>>>>>

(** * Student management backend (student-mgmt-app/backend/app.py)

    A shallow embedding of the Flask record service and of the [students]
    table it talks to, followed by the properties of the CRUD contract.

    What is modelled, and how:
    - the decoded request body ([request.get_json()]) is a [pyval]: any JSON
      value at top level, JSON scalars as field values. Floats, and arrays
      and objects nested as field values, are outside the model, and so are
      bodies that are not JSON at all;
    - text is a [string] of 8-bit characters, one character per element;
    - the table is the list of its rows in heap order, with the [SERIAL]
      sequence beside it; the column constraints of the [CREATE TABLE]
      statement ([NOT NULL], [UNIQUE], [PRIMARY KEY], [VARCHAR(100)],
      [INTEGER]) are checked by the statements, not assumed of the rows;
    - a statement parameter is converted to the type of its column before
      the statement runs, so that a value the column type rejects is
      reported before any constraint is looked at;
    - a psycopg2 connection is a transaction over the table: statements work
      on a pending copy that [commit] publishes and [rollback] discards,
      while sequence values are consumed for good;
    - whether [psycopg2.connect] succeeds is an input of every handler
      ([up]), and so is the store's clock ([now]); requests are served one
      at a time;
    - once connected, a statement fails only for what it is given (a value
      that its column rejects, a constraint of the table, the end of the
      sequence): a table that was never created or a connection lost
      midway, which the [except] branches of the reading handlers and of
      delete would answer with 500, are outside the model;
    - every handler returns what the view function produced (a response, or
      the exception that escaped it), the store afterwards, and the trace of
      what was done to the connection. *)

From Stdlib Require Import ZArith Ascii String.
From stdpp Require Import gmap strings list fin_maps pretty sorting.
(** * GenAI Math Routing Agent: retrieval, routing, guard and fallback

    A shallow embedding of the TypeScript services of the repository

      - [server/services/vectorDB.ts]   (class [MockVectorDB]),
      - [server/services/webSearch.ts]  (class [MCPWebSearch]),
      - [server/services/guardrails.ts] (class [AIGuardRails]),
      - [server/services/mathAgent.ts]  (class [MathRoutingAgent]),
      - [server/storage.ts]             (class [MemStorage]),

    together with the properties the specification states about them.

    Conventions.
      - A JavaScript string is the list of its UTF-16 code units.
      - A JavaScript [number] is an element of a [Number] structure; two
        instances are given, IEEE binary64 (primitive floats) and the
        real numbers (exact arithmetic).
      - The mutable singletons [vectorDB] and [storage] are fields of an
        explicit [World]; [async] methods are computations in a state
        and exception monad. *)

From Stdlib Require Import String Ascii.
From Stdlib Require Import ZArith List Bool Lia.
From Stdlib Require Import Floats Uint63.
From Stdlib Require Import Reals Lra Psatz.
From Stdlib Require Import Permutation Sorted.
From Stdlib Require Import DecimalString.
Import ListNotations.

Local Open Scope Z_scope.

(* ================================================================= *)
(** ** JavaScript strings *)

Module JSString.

<<<<<
>>>>>

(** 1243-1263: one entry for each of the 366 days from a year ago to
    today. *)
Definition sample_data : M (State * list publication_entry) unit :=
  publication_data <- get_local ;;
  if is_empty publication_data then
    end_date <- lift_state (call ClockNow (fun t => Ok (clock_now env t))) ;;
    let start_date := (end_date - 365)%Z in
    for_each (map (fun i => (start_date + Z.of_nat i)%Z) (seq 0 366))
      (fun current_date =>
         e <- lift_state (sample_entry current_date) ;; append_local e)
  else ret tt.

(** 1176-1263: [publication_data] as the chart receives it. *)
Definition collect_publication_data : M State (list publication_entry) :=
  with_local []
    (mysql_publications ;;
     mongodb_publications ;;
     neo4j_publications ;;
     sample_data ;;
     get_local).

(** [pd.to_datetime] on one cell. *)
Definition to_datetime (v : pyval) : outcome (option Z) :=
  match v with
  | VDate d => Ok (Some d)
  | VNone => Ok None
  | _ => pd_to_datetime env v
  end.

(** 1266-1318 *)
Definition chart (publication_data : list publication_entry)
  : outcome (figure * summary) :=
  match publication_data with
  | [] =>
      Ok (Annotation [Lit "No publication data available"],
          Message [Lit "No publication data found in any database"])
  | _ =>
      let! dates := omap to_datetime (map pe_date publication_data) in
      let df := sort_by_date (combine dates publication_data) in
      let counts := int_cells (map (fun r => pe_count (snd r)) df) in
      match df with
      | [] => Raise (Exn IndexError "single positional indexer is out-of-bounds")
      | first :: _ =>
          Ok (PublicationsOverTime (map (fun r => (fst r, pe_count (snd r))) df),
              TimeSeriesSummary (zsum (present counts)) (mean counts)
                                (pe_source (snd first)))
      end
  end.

<<<<<

WHAT IS REQUIRED:
What you give back should be exactly the lines of the data above from the line with "(** * Student" through the line with "statement ([NOT NULL], [UNIQUE], [PRIMARY", both of those included, and nothing more.

PROBLEM SOLUTION:
(** * Student management backend (student-mgmt-app/backend/app.py)

    A shallow embedding of the Flask record service and of the [students]
    table it talks to, followed by the properties of the CRUD contract.

    What is modelled, and how:
    - the decoded request body ([request.get_json()]) is a [pyval]: any JSON
      value at top level, JSON scalars as field values. Floats, and arrays
      and objects nested as field values, are outside the model, and so are
      bodies that are not JSON at all;
    - text is a [string] of 8-bit characters, one character per element;
    - the table is the list of its rows in heap order, with the [SERIAL]
      sequence beside it; the column constraints of the [CREATE TABLE]
      statement ([NOT NULL], [UNIQUE], [PRIMARY KEY], [VARCHAR(100)],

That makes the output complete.